◆ **HOW TO COMPLETE THIS TASK**:
In the data that follows, every line containing the word "nonempty" should be returned.

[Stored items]

══════

(** The text between the code fences, when there are any. *)
Definition extract_json (text : str) : exn + str :=
  if contains fence_json text then
    match index (split fence_json text) 1 with
    | inl e => inl e
    | inr t =>
        match index (split fence t) 0 with
        | inl e => inl e
        | inr t' => inr (strip t')
        end
    end
  else if contains fence text then
    match index (split fence text) 1 with
    | inl e => inl e
    | inr t =>
        match index (split fence t) 0 with
        | inl e => inl e
        | inr t' => inr (strip t')
        end
    end
  else inr text.

Definition q (x : string) : str := dq ++ lit x ++ dq.
Arguments q x%_string.

(** The instruction sent to the endpoint; [greeting_instruction] is
    empty in [main.py]. *)
Definition prompt (main_idea tone greeting_instruction : str) : str :=
  lit "You are a professional email writing assistant. Given a short main idea, create a polished, concise, and natural-sounding email."
  ++ nl ++ nl
  ++ lit "Main idea: " ++ main_idea ++ nl
  ++ lit "Tone: " ++ tone ++ greeting_instruction ++ nl
  ++ nl
  ++ lit "Generate a complete professional email with:" ++ nl
  ++ lit "1. A clear, specific subject line (no " ++ q "Subject:" ++ lit " prefix)" ++ nl
  ++ lit "2. Appropriate greeting" ++ nl
  ++ lit "3. Well-structured body (2-4 sentences, clear and concise)" ++ nl
  ++ lit "4. Professional closing" ++ nl
  ++ nl
  ++ lit "Return ONLY a valid JSON object with these exact keys: "
  ++ q "subject" ++ lit ", " ++ q "greeting" ++ lit ", " ++ q "body"
  ++ lit ", " ++ q "closing" ++ nl
  ++ nl
  ++ lit "Example format:" ++ nl
  ++ lit "{" ++ q "subject" ++ lit ": " ++ q "Project Update - Q4 Results"
  ++ lit ", " ++ q "greeting" ++ lit ": " ++ q "Hello,"
  ++ lit ", " ++ q "body" ++ lit ": "
  ++ q "I wanted to share some exciting news about our Q4 performance. Our team exceeded targets by 15% and secured three new major clients. The detailed report is attached for your review."
  ++ lit ", " ++ q "closing" ++ lit ": " ++ q "Best regards" ++ lit "}" ++ nl
  ++ nl
  ++ lit "Now generate the email:".

(** The dictionary of the [except] branch. *)
Definition fallback (main_idea : str) : value :=
  PyDict
    [ (lit "subject", PyStr (lit "Update: " ++ firstn 50 main_idea));
      (lit "greeting", PyStr (lit "Hello,"));
      (lit "body",
       PyStr (lit "I wanted to reach out regarding: " ++ main_idea ++ nl ++ nl
              ++ lit "Please let me know if you have any questions."));
      (lit "closing", PyStr (lit "Best regards")) ].

(** From the model's answer to the validated result: the lines of the
    [try] block after the call. *)
Definition parse_response (w : World) (response_text : str) : exn + value :=
  match extract_json (strip response_text) with
  | inl e => inl e
  | inr text =>
      match json_loads w text with
      | inl e => inl e
      | inr result =>
          match all_in result required_keys with
          | inl e => inl e
          | inr false =>
              inl (ValueError (lit "Missing required keys in AI response"))
          | inr true => inr result
          end
      end
  end.

(** [[x.strip() for x in s.split(",") if x.strip()]] *)
Definition parse_list (s : str) : list str :=
  map strip (filter (fun x => nonempty (strip x)) (split (lit ",") s)).

(** [parse_list(s) if s else None] *)
Definition parse_optional_list (s : str) : option (list str) :=
  if nonempty s then Some (parse_list s) else None.

(** A delivery outcome: the dictionary [send_email] returns.  The keys
    ["attached"] and ["missing"] are absent from some of them. *)
Record result := {
  status : str;
  message : str;
  attached : option (list str);
  missing : option (list str)
}.

Definition is_success (r : result) : bool := str_eqb (status r) (lit "success").

(** [sum(1 for r in results if r["status"] == "success")] *)
Definition success_count (results : list result) : nat :=
  length (filter is_success results).

(** [len(results) - success_count] *)
Definition failed_count (results : list result) : nat :=
  length results - success_count results.

(** The three one-line answers of the input checks. *)
Definition no_recipients : str := lit "Error: No valid recipients provided".
Definition no_main_idea : str := lit "Error: No main idea provided".
Definition no_credentials : str :=
  lit "Error: SMTP credentials not configured. Please set SMTP_EMAIL and SMTP_PASSWORD in .env file".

══════

◆ **SOLUTION TO THIS EXERCISE**:
  map strip (filter (fun x => nonempty (strip x)) (split (lit ",") s)).
  if nonempty s then Some (parse_list s) else None.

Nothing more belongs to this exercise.